In this assignment, we delve into the case of Maureen, a 76-year-old woman with a complex medical history, focusing on the quality of care she received during her end-of-life journey. We will critically evaluate her care against high-quality evidence, considering the End-of-Life Care Clinical Practice Guidelines, the National Palliative Care (NPC) standards, the Nursing and Midwifery Board of Australia (NMBA) standards and the National Safety and Health Quality Service (NSQHS) standards. The analysis unfolds through four pivotal episodes of care: her initial hospitalisation for a urinary tract infection and subsequent diagnosis of vascular dementia, her discharge home with the discovery of her Advanced Care Directive, her second hospital admission due to a hip fracture, and finally, the decision to admit Maureen to hospice care. Each event will be carefully analysed concerning the pertinent clinical standards and guidelines to assess how much care aligns with best practices. The ultimate goal of this assignment is to find areas where end-of-life care for patients like Maureen can be improved, leading to a more sympathetic and patient-centred approach.

Episode of Care 1

In Maureen's case, the first episode of care contains both negative and positive aspects. Positively, Maureen's urinary tract infection (UTI) was swiftly diagnosed and treated by the medical staff. This is consistent with the End-of-Life Care CPG guidelines, highlighting the significance of quickly identifying and treating infections (ACU, n.d). In palliative care, controlling infections is essential since they can worsen a patient's symptoms and discomfort (Göl et al., 2022). The delay in revealing Maureen's diagnosis of vascular dementia is a noteworthy drawback of this episode. In palliative care, prompt diagnosis and communication are crucial since dementia is a degenerative disease that profoundly affects a patient's journey to death (Malhi & McElveen, 2021). The NPC Standards, which emphasise the value of precise and prompt evaluation and communication regarding a patient's condition, directly conflict with this delay. This discrepancy also violates the NMBA standard 2.7, which emphasises cultural sensitivity and person-centred care, which is essential, especially when it comes to coping with cognitive disorders, which, in Maureen's case, required early detection and support (NMBA, 2023).
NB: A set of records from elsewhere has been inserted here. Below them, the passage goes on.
(** * The resilient fetch helper of the manga aggregator

    A shallow embedding of [fetchWithTimeout] and [fetchWithRetry], the two
    helpers every route handler of the server goes through, and the
    properties the specification states about them.

    The helpers are asynchronous JavaScript. One logical call is modelled as
    a computation over a [World]: a millisecond clock, the pending timers,
    the transport calls in flight, and the trace of the observable events
    (timers armed and cleared, transport calls, aborts, console output).
    The underlying transport ([fetch] of node-fetch) is a script that tells,
    for the n-th call issued, what the network would do if left alone.

    Around the helpers the file also embeds the code of the server that
    decides something on its own: the image proxy route, the popularity tag,
    the choice of [/new-manga], the date and the genre filter sent upstream;
    and the click handlers of the front-end script, over class lists. *)

From Stdlib Require Import ZArith List Ascii String Bool Lia DecimalString.
Import ListNotations.

Local Open Scope Z_scope.

(** ** JavaScript values that reach the helpers *)

#[warnings="-register-all"] Inductive value : Type :=
| VUndefined
| VString (s : string)
| VNumber (n : Z)
| VObject (props : list (string * value))
| VSignal (controller : nat).

(** A plain object: its own enumerable properties, in property order. *)
Definition object : Type := list (string * value).
(** * jsonata-extended: the extension functions of [src/lib/jsonata-functions.js]

    A shallow embedding of the JavaScript source.  Strings are sequences of
    UTF-16 code units, numbers are IEEE-754 doubles ([spec_float] at
    precision 53), values are the JSON-shaped values a JSONata expression
    hands to a registered function.  Calls that leave the file (the npm
    packages it requires, [URL], [JSON], [RegExp]) are recorded in a call
    log, so that "no delegate was invoked" is a statement about that log. *)

From Stdlib Require Import String Ascii ZArith List Bool Lia PeanoNat.
From Stdlib Require Import Floats.SpecFloat.
Import ListNotations.

Set Implicit Arguments.
Set Warnings "-register-all".

(** ** Strings: UTF-16 code units *)

Definition jsstring := list Z.

(** An ASCII literal as a JavaScript string. *)
Definition u16 (s : string) : jsstring :=
  map (fun a => Z.of_N (N_of_ascii a)) (list_ascii_of_string s).

Definition jsstring_eqb (a b : jsstring) : bool :=
  if list_eq_dec Z.eq_dec a b then true else false.

Definition is_high_surrogate (c : Z) : bool :=
  ((55296 <=? c) && (c <=? 56319))%Z.        (* \uD800-\uDBFF *)

Definition is_low_surrogate (c : Z) : bool :=
  ((56320 <=? c) && (c <=? 57343))%Z.        (* \uDC00-\uDFFF *)

(** [[...value]]: the string iterator yields one element per code point, a
    surrogate pair as one two-unit string, a lone surrogate by itself. *)
Fixpoint string_iterator (s : jsstring) : list jsstring :=
  match s with
  | [] => []
  | h :: t =>
      match t with
      | l :: t' =>
          if is_high_surrogate h && is_low_surrogate l
          then [h; l] :: string_iterator t'
          else [h] :: string_iterator t
      | [] => [[h]]
      end
  end.

(** [array.join('')] on an array of strings. *)
Definition join (a : list jsstring) : jsstring := concat a.

(** [s.replace(/([\uD800-\uDBFF])([\uDC00-\uDFFF])/g, '\u200D')] *)
Fixpoint replace_surrogate_pairs (s : jsstring) : jsstring :=
  match s with
  | [] => []
  | h :: t =>
      match t with
      | l :: t' =>
          if is_high_surrogate h && is_low_surrogate l
          then 8205%Z :: replace_surrogate_pairs t'
          else h :: replace_surrogate_pairs t
      | [] => [h]
      end
  end.

(** WhiteSpace and LineTerminator code units, as inclusive ranges: what
    [trim] strips and what [\s] matches. *)
Definition whitespace : list (Z * Z) :=
  [ (9, 13); (32, 32); (160, 160); (5760, 5760); (8192, 8202); (8232, 8233);
    (8239, 8239); (8287, 8287); (12288, 12288); (65279, 65279) ]%Z.

Definition in_ranges (c : Z) (ranges : list (Z * Z)) : bool :=
  existsb (fun r => (fst r <=? c) && (c <=? snd r))%Z ranges.

Fixpoint trim_start (s : jsstring) : jsstring :=
  match s with
  | c :: rest => if in_ranges c whitespace then trim_start rest else s
  | [] => []
  end.

(** [s.trim()] *)
Definition trim (s : jsstring) : jsstring :=
  rev (trim_start (rev (trim_start s))).

(** The number of code points of a string, as [[...s].length]. *)
Definition codepoint_count (s : jsstring) : nat := length (string_iterator s).

(** [s.endsWith(suffix)] as a proposition. *)
Definition ends_with (s suffix : jsstring) : Prop :=
  exists front, s = front ++ suffix.

(** Decimal digits of a natural number (array index keys, integer printing). *)
Fixpoint decimal_digits (fuel n : nat) (acc : jsstring) : jsstring :=
  match fuel with
  | O => acc
  | S f =>
      let acc' := (48 + Z.of_nat (n mod 10))%Z :: acc in
      if n <? 10 then acc' else decimal_digits f (n / 10) acc'
  end.

Definition nat_to_jsstring (n : nat) : jsstring := decimal_digits (S n) n [].

(** ** Numbers: IEEE-754 binary64 *)

Definition number := spec_float.

Definition prec : Z := 53.
Definition emax : Z := 1024.

Definition number_of_Z (z : Z) : number := binary_normalize prec emax z 0 false.
Definition number_of_nat (n : nat) : number := number_of_Z (Z.of_nat n).

Definition number_sub (a b : number) : number := SFsub prec emax a b.
Definition number_leb (a b : number) : bool := SFleb a b.

(** ToIntegerOrInfinity of the language specification. *)
Inductive integer_or_infinity :=
| Int (z : Z)
| PlusInfinity
| MinusInfinity.

Definition ToIntegerOrInfinity (x : number) : integer_or_infinity :=
  match x with
  | S754_nan => Int 0
  | S754_zero _ => Int 0
  | S754_infinity false => PlusInfinity
  | S754_infinity true => MinusInfinity
  | S754_finite s m e =>
      let magnitude :=
        if (0 <=? e)%Z then Z.shiftl (Z.pos m) e else Z.shiftr (Z.pos m) (- e) in
      Int (if s then - magnitude else magnitude)%Z
  end.

(** [array.slice(0, end)]: a negative [end] counts back from the end of the
    array, and the result is clipped to the array. *)
Definition slice_final (len : nat) (relativeEnd : integer_or_infinity) : nat :=
  match relativeEnd with
  | MinusInfinity => 0
  | PlusInfinity => len
  | Int z =>
      if (z <? 0)%Z then Z.to_nat (Z.max (Z.of_nat len + z) 0)
      else Z.to_nat (Z.min z (Z.of_nat len))
  end.

Definition slice0 (A : Type) (a : list A) (relativeEnd : integer_or_infinity) : list A :=
  firstn (slice_final (length a) relativeEnd) a.

(** ** Values *)

Inductive jsvalue :=
| VUndefined
| VNull
| VBool (b : bool)
| VNum (n : number)
| VStr (s : jsstring)
| VArr (items : list jsvalue)
| VObj (fields : list (jsstring * jsvalue)).

Definition object := list (jsstring * jsvalue).

Definition typeof (v : jsvalue) : jsstring :=
  match v with
  | VUndefined => u16 "undefined"
  | VNull => u16 "object"
  | VBool _ => u16 "boolean"
  | VNum _ => u16 "number"
  | VStr _ => u16 "string"
  | VArr _ => u16 "object"
  | VObj _ => u16 "object"
  end.

Definition is_undefined (v : jsvalue) : bool :=
  match v with VUndefined => true | _ => false end.

Definition is_number (v : jsvalue) : bool :=
  match v with VNum _ => true | _ => false end.

Definition is_string (v : jsvalue) : bool :=
  match v with VStr _ => true | _ => false end.

(** ToBoolean: [undefined], [null], [false], [0], [-0], [NaN] and the empty
    string are falsy. *)
Definition truthy (v : jsvalue) : bool :=
  match v with
  | VUndefined | VNull => false
  | VBool b => b
  | VNum (S754_zero _) | VNum S754_nan => false
  | VNum _ => true
  | VStr [] => false
  | VStr _ => true
  | VArr _ | VObj _ => true
  end.

(** Property read [o.k] on a plain object; [undefined] when absent.  Keys
    of an object are unique, the first binding is the property. *)
Fixpoint get (o : object) (k : jsstring) : jsvalue :=
  match o with
  | [] => VUndefined
  | (k', v) :: rest => if jsstring_eqb k' k then v else get rest k
  end.

(** Property write [o.k = v]: an existing key keeps its place. *)
Fixpoint set (o : object) (k : jsstring) (v : jsvalue) : object :=
  match o with
  | [] => [(k, v)]
  | (k', v') :: rest =>
      if jsstring_eqb k' k then (k, v) :: rest else (k', v') :: set rest k v
  end.

Definition get_property (v : jsvalue) (k : jsstring) : jsvalue :=
  match v with
  | VObj o => get o k
  | _ => VUndefined
  end.

Fixpoint indexed (A : Type) (i : nat) (l : list A) : list (nat * A) :=
  match l with
  | [] => []
  | x :: t => (i, x) :: indexed (S i) t
  end.

(** The own enumerable properties an object spread [{...src}] copies. *)
Definition own_enumerable (src : jsvalue) : object :=
  match src with
  | VObj o => o
  | VArr l => map (fun p => (nat_to_jsstring (fst p), snd p)) (indexed 0 l)
  | VStr s => map (fun p => (nat_to_jsstring (fst p), VStr [snd p])) (indexed 0 s)
  | _ => []
  end.

(** [{ ...base, ...src }], the properties in the order they were first set.
    (The engine lists integer-like keys before the others; the code reads
    the merged options by key only.) *)
Definition spread (base : object) (src : jsvalue) : object :=
  fold_left (fun o kv => set o (fst kv) (snd kv)) (own_enumerable src) base.

(** ** Completions and the call log *)

(** A thrown error object: its class ([Error], [TypeError], ...) and message. *)
Record error := Err { error_class : jsstring; error_message : jsstring }.

Definition Error (msg : jsstring) : error := Err (u16 "Error") msg.
Definition TypeError (msg : jsstring) : error := Err (u16 "TypeError") msg.

(** How a call ends: it returns, it throws, or the model ran out of fuel
    before the call ended (only loops consume fuel). *)
Inductive completion (A : Type) :=
| Return (a : A)
| Throw (e : error)
| OutOfFuel.

Arguments Return {A} a.
Arguments Throw {A} e.
Arguments OutOfFuel {A}.

(** Everything the file calls that it does not define. *)
Inductive callee :=
| html_to_text_convert
| uuidvalidate
| UuidEncoder_encode
| UuidEncoder_decode
| LanguageTag
| momentjs
| momentjs_duration
| URL
| urlParse
| JSON_parse_stringify
| path_parse
| Mustache_render
| ASCIIFolder_foldReplacing
| ASCIIFolder_foldMaintaining
| RegExp.

Record call := Call { call_callee : callee; call_arguments : list jsvalue }.

(** A computation: the calls it made, in order, and how it ended. *)
Definition M (A : Type) : Type := (list call * completion A)%type.

Definition ret {A} (a : A) : M A := ([], Return a).
Definition throw {A} (e : error) : M A := ([], Throw e).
There were numerous significant areas where the first episode of Maureen's care could have been improved to raise the level of quality following best practices and standards. First and foremost, it should have been a top priority to evaluate Maureen's cognitive condition promptly. This delay in diagnosing her vascular dementia directly contradicts the NPC Standard 4.5, emphasising the need for accurate and prompt assessments. The End-of-Life Care CPG highlights the significance of comprehensive assessments and effective communication, especially in cognitive decline cases (ACU, n.d). Moreover, per the NMBA standard 2.7, care should have been more person-centred. A more individualised approach would have considered Maureen's unique background, values, and cognitive health importance, ensuring her diagnosis was communicated in a manner that respected her preferences (NMBA, 2023). Additionally, fostering interdisciplinary communication among the healthcare team and adhering to the would have allowed for a more comprehensive and patient-centric approach to care, reducing the likelihood of overlooking the dementia diagnosis (Kwame & Petrucka, 2021). Lastly, as the NSQHS standard 1.20 emphasises, staff education and training should be prioritised to ensure that healthcare professionals are adequately prepared to recognise and manage cognitive conditions in palliative care settings (Australian Commission on Safety and Quality in Health Care (ACSQHC), 2021).

Episode of Care 2

The second episode of care, involving Maureen's discharge home and subsequent second hospital admission due to a hip fracture, undeniably represents a negative element of care. It is characterised by a lack of coordination and communication that had dire consequences for Maureen. The failure to promptly recognise and act on her Advanced Care Directive and the absence of appropriate safeguards against falls ultimately led to her injury. This breakdown in communication and coordination is a clear violation of NPC Standard 4.1, which stresses the significance of timely and accurate communication regarding a patient's condition and concerns (Palliative Care Australia, 2018). Furthermore, it raises questions about adherence to the NSQHS standards 5.4b and 2.7, emphasising the importance of person-centred care and shared decision-making (ACSQHC, 2021). In Maureen's case, her concerns in her Advanced Care Directive were overlooked, resulting in a preventable adverse event. A more patient-focused approach that considered her directives and ensured better communication among the care team could have averted this negative outcome (Kwame & Petrucka, 2021).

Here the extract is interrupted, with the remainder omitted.